What had he done? He was a soldier fighting in a war. It was his duty. He had done only what was asked of him. He had done nothing wrong, but they would leave him locked in a box, dying of hunger and thirst, leave him until only his bones remained, until nobody could tell it was him, nobody could tell Katharina how hard he had tried to live for her.

He started to shout, demanding to be let out. They banged on the box with their guns and fired bullets. He crouched and fell silent. He had been through worse. Stalingrad was worse.

When it was dark, they gathered around the shed and pounded on the roof. Dozens of them. Laughing. Shaking the box. Rattling it.

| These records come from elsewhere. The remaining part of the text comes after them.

Lemma classList_contains_clean el className :
  classList_contains el className = true ->
  className <> "" /\ has_whitespace className = false.
Proof.
  unfold classList_contains, classList. intros H.
  apply existsb_exists in H. destruct H as (t & Ht & E).
  apply String.eqb_eq in E. subst t.
  destruct (getAttribute "class" (node_attributes el)) as [value |]; [| contradiction].
  apply (tokens_clean value "" className); [reflexivity | assumption].
Qed.

(** X10.  A class name that is empty or holds whitespace, such as two names
    at once, is never a token of a class list: [parentByClass],
    [nextByClass] and [prevByClass] find nothing for it in any tree. *)
Theorem class_name_with_whitespace
    (matches : node -> node -> string -> bool) (className : string)
    (d : node) (el : ref) (p : list frame) (n : node) (fuel : nat) :
  className = "" \/ has_whitespace className = true ->
  NoDup (refs d) ->
  locate el d = Some (p, n) ->
  length p < fuel ->
  parentByClass matches fuel el className d = Ok None /\
  nextByClass matches el className d = None /\
  prevByClass matches el className d = None.
Proof.
  intros Hc Hnd L Hfuel.
  assert (Hno : forall a, classList_contains a className = false).
  { intros a. destruct (classList_contains a className) eqn:E; [| reflexivity].
    apply classList_contains_clean in E. destruct E as [E1 E2].
    destruct Hc as [Hc | Hc]; congruence. }
  split; [| split].
  - destruct (locate_sound _ _ _ _ L) as [Ed Ex]. subst d el.
    unfold parentByClass, _parent.
    rewrite (_parent_loop_find matches CLASS_NAME className p n fuel Hnd Hfuel).
    f_equal. induction (tl (inclusive_ancestors p n)) as [| a l IH]; [reflexivity |].
    simpl. rewrite Hno. assumption.
  - unfold nextByClass, _sibling. rewrite L.
    destruct (isElement n); [| reflexivity].
    destruct (sibling NextElementSibling el d); [| reflexivity].
    simpl. rewrite Hno. reflexivity.
  - unfold prevByClass, _sibling. rewrite L.
    destruct (isElement n); [| reflexivity].
    destruct (sibling PreviousElementSibling el d); [| reflexivity].
    simpl. rewrite Hno. reflexivity.
Qed.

They left and he fell asleep until they returned to taunt him again. Three more times during the night, and again at dawn, whispering through the cracks in broken German.

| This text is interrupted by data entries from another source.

(** Decoding the bytes of a character gives the character back. *)
Lemma decode_encode_char c rest :
  encodable c = true ->
  utf8_decode (encode_char c ++ rest) = c :: utf8_decode rest.
Proof.
  unfold encodable, encode_char. intros H.
  assert (Hc : c < 0x110000).
  { apply orb_true_iff in H. destruct H as [H|H].
    - apply N.ltb_lt in H. lia.
    - apply andb_true_iff in H. destruct H as [_ H]. now apply N.ltb_lt. }
  clear H.
  destruct (N.ltb_spec c 0x80) as [H1|H1].
  { cbn [app utf8_decode]. destruct (N.ltb_spec c 0x80); [reflexivity|lia]. }
  destruct (N.ltb_spec c 0x800) as [H2|H2].
  { cbn [app utf8_decode].
    destruct (N.ltb_spec (0xC0 + c / 0x40) 0x80); [lia|].
    destruct (N.ltb_spec (0xC0 + c / 0x40) 0xE0); [|lia].
    f_equal. lia. }
  destruct (N.ltb_spec c 0x10000) as [H3|H3].
  { cbn [app utf8_decode].
    destruct (N.ltb_spec (0xE0 + c / 0x1000) 0x80); [lia|].
    destruct (N.ltb_spec (0xE0 + c / 0x1000) 0xE0); [lia|].
    destruct (N.ltb_spec (0xE0 + c / 0x1000) 0xF0); [|lia].
    f_equal. lia. }
  cbn [app utf8_decode].
  destruct (N.ltb_spec (0xF0 + c / 0x40000) 0x80); [lia|].
  destruct (N.ltb_spec (0xF0 + c / 0x40000) 0xE0); [lia|].
  destruct (N.ltb_spec (0xF0 + c / 0x40000) 0xF0); [lia|].
  f_equal. lia.
Qed.

Ltac Zify.zify_post_hook ::= idtac.

Lemma decode_encode s :
  forall b, encode_utf8 s = Some b -> utf8_decode b = s.
Proof.
  induction s as [|c s IH]; intros b H; simpl in H.
  - inversion H. reflexivity.
  - destruct (encodable c) eqn:Ec; [|discriminate].
    destruct (encode_utf8 s) as [bs|]; [|discriminate].
    inversion H; subst. rewrite decode_encode_char by assumption.
    f_equal. now apply IH.
Qed.

(** Two texts with the same UTF-8 bytes are the same text. *)
Lemma encode_inj s s' b :
  encode_utf8 s = Some b -> encode_utf8 s' = Some b -> s = s'.
Proof.
  intros H H'. apply decode_encode in H, H'. congruence.
Qed.

End Utf8Facts.

(** X16: two texts get the same identifier from [stable_uid] only if they
    are the same text, or if their UTF-8 encodings are two different
    messages with the same SHA-1 digest. *)
Theorem X16_uid_collisions_are_sha1_collisions (s s' id : str) :
  Moodle.stable_uid s = Ok id ->
  Moodle.stable_uid s' = Ok id ->
  s = s'
  \/ exists b b',
       encode_utf8 s = Some b /\ encode_utf8 s' = Some b'
       /\ b <> b' /\ Sha1.digest b = Sha1.digest b'.
Proof.
  unfold Moodle.stable_uid.
  destruct (encode_utf8 s) as [b|] eqn:E; [|discriminate].
  destruct (encode_utf8 s') as [b'|] eqn:E'; [|discriminate].
  intros H H'. inversion H; subst. inversion H' as [Hid].
  apply app_inv_tail in Hid. apply Sha1Facts.hexdigest_eq in Hid.
  destruct (list_eq_dec N.eq_dec b b') as [->|Hne].
  - left. eapply Utf8Facts.encode_inj; eauto.
  - right. exists b, b'. repeat split; auto.
Qed.

Lemma X16_uid_collisions_are_sha1_collisions_witness :
  exists id,
    Moodle.stable_uid (u "https://lms.example.edu/mod/assign/view.php?id=12A")
    = Ok id
    /\ (u "https://lms.example.edu/mod/assign/view.php?id=1" ++ u "2A"
        = u "https://lms.example.edu/mod/assign/view.php?id=12" ++ u "A"
        \/ exists b b',
             encode_utf8
               (u "https://lms.example.edu/mod/assign/view.php?id=1" ++ u "2A")
             = Some b
             /\ encode_utf8
                  (u "https://lms.example.edu/mod/assign/view.php?id=12"
                   ++ u "A") = Some b'
             /\ b <> b' /\ Sha1.digest b = Sha1.digest b').
Proof.
  eexists. split; [vm_compute; reflexivity|].
  eapply X16_uid_collisions_are_sha1_collisions; vm_compute; reflexivity.
Defined.
(** * fsub_extractor: the pipeline helpers of [fsub_extractor/utils/utils.py]

    A shallow embedding of the seven functions of [utils.py] and the
    properties of their externally observable behaviour: which exception
    they raise, which external tools they start and with which argument
    vectors.

    Python values are embedded as [pyval], exceptions as [exn], and the
    effects of the module (reading the environment, testing the file system,
    printing, starting a child process) as a state-and-exception monad over an
    abstract operating system [OS].  Paths and separators follow POSIX
    ([os.pathsep] is [":"], [os.path] is [posixpath]); a string is the
    sequence of its UTF-8 bytes, as [os.fsencode] gives them, which agrees
    with Python's [str] on every separator used here; indexing a string takes
    a whole character ([PyStr.first_char]). *)

From Stdlib Require Import String Ascii List ZArith Bool Arith Lia.
From Stdlib Require Import Floats.SpecFloat.
Import ListNotations.

Local Open Scope list_scope.
Local Open Scope string_scope.

(** ** Python strings *)

Module PyStr.

(** [s.split(sep)] for a one-character separator: never an empty list. *)
Fixpoint split (sep : ascii) (s : string) : list string :=
  match s with
  | EmptyString => [EmptyString]
  | String c s' =>
      if Ascii.eqb c sep then EmptyString :: split sep s'
      else match split sep s' with
           | [] => [String c EmptyString]
           | w :: ws => String c w :: ws
           end
  end.

(** Membership of a character in the character set of [strip]. *)
Fixpoint mem (c : ascii) (chars : string) : bool :=
  match chars with
  | EmptyString => false
  | String d chars' => Ascii.eqb c d || mem c chars'
  end.

Fixpoint lstrip (chars s : string) : string :=
  match s with
  | EmptyString => EmptyString
  | String c s' => if mem c chars then lstrip chars s' else s
  end.

Fixpoint rstrip (chars s : string) : string :=
  match s with
  | EmptyString => EmptyString
  | String c s' =>
      match rstrip chars s' with
      | EmptyString => if mem c chars then EmptyString else String c EmptyString
      | r => String c r
      end
  end.

(** [s.strip(chars)]. *)
Definition strip (chars s : string) : string := rstrip chars (lstrip chars s).

(** [s.startswith(p)] and [s.endswith(p)]. *)
Definition startswith (s p : string) : bool := String.prefix p s.

Definition endswith (s p : string) : bool :=
  (String.length p <=? String.length s)%nat
  && String.eqb (substring (String.length s - String.length p) (String.length p) s) p.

‘We’ll fuck your wife, Faber.’

Faber shouted at them, screamed.

‘Leave my wife alone.’

Again they banged their guns against the shed and laughed.

‘It’s our turn now, Faber. Our turn with your women.’

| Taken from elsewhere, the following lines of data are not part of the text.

(** Table ids are unique and every capacity triple is valid. *)
Definition input_contract (all_table_allocations : list TableAllocation)
  : Prop :=
  NoDup (map id_of all_table_allocations)
  /\ Forall (fun ta => valid_capacities (game ta)) all_table_allocations.

(** I1: no table holds more players than its maximum. *)
Definition within_capacity (all_table_allocations : list TableAllocation)
  (cur : allocations) : Prop :=
  forall ta, ta ∈ all_table_allocations ->
    exists l, cur !! id_of ta = Some l /\ len l <= maximum_players (game ta).


(** ** Further notions used in the statements *)

(** Everybody seated anywhere, table by table. *)
Definition occupants (cur : allocations) : list Z :=
  concat (map snd (map_to_list cur)).

(** The loss of every seat, table by table; [None] where a seated player
    has no loss for the table. *)
Definition seat_losses (lpt : gmap Z (gmap Z nat)) (cur : allocations)
  : list (option nat) :=
  flat_map (fun tl => map (fun q => loss_at lpt q (fst tl)) (snd tl))
    (map_to_list cur).

(** Adding up, with [KeyError] at the first missing loss. *)
Fixpoint sum_losses (l : list (option nat)) : result nat :=
  match l with
  | [] => Ok 0%nat
  | Some x :: rest => (s <- sum_losses rest ;; Ok (x + s)%nat)%res
  | None :: _ => Raise KeyError
  end.

(** The outcomes of the trials of a run, in order. *)
Inductive trials_log (P : prepared)
  : list (allocations * nat) -> rng -> rng -> Prop :=
| log_none (g : rng) : trials_log P [] g g
| log_more (r : allocations * nat) (rs : list (allocations * nat))
    (g g1 g2 : rng) :
    trial P g = Ok (r, g1) -> trials_log P rs g1 g2 ->
    trials_log P (r :: rs) g g2.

‘I never went near your women. Never touched them.’

They shouted at him again, something he didn’t understand, and left. There was silence. It was the hour when the wolves retreat and the birds emerge. He was sobbing, at the pain in his back, his hips, his knees, at the injustice. He had never raped, never even touched a Russian woman. He was a married man.

He slept then, waking when he heard the men at breakfast. He started shaking, his body a knot of pain, fatigue, hunger and loneliness. He banged at the door.

‘Leave my wife alone.’

Nobody came near him. He rested his forehead on his knees and cradled his legs. A child in a broom cupboard. He passed the laurel hedge and went into his parents’ living room. He sat on the sofa. His mother came in, drew back the curtains and set down a cup of tea for him, a matching cup and saucer, and a side plate from the same service, with freshly baked biscuits.

‘Thank you, Mother.’

She kissed his head.

‘You’re welcome, darling.’

He drank and ate and gazed at the shelves, at the books lined up alphabetically and the ornaments still clean from their weekly dusting: the ballerina, pink, dainty porcelain in a house with no girls; the carriage clock as old as the marriage; the plates on display; and his gifts to her from his youth movement trips: a little blue bus from Bonn, a red ceramic train from Dusseldorf; she kept everything, every gift he had given her was dusted every Tuesday. He wondered
what day it was. Was it Tuesday? Was she dusting? Would they bring him breakfast?

They didn’t. He screamed at them, screamed for food. A guard came, banged on the shed, and walked away.

Faber crawled back onto the sofa and picked up the blue bus. He rocked back and forth. Toe to heel, heel to toe. The blue bus had always been his favourite. Hers too. He started to cry, calling for his mother. They hammered at the shed again. He screamed. They battered the wood, splinters flying at his face. He screamed louder. They fired a shot into the hut, over his head. He fell silent. They walked away. He buried his head in his hands. He wanted Faustmann. Faustmann would know what to do, how to help him through. Or Weiss. Or Fuchs. Even Kraus. They’d keep him straight. A boot in front to focus on, a path to follow. But he had no one. He was alone, dependent on himself, with only splinters of daylight to break the darkness.

He rocked harder, heel to toe, toe to heel. He buried his face in Katharina’s hair. Shutting his eyes harder, shutting out Weiss’ spilling stomach, Kraft’s shit, his shit, everybody’s shit. He didn’t want it any more. Any of it. All he wanted was his wife. A man can survive anything when his wife is faithful to him. That’s what the Russians say. He would survive if she was faithful, if she was waiting for him.

They brought him soup and water. He wolfed both, but didn’t ask for more. He fell into a deep sleep. They let him out the following morning, in time for breakfast, in time for the march to the forest.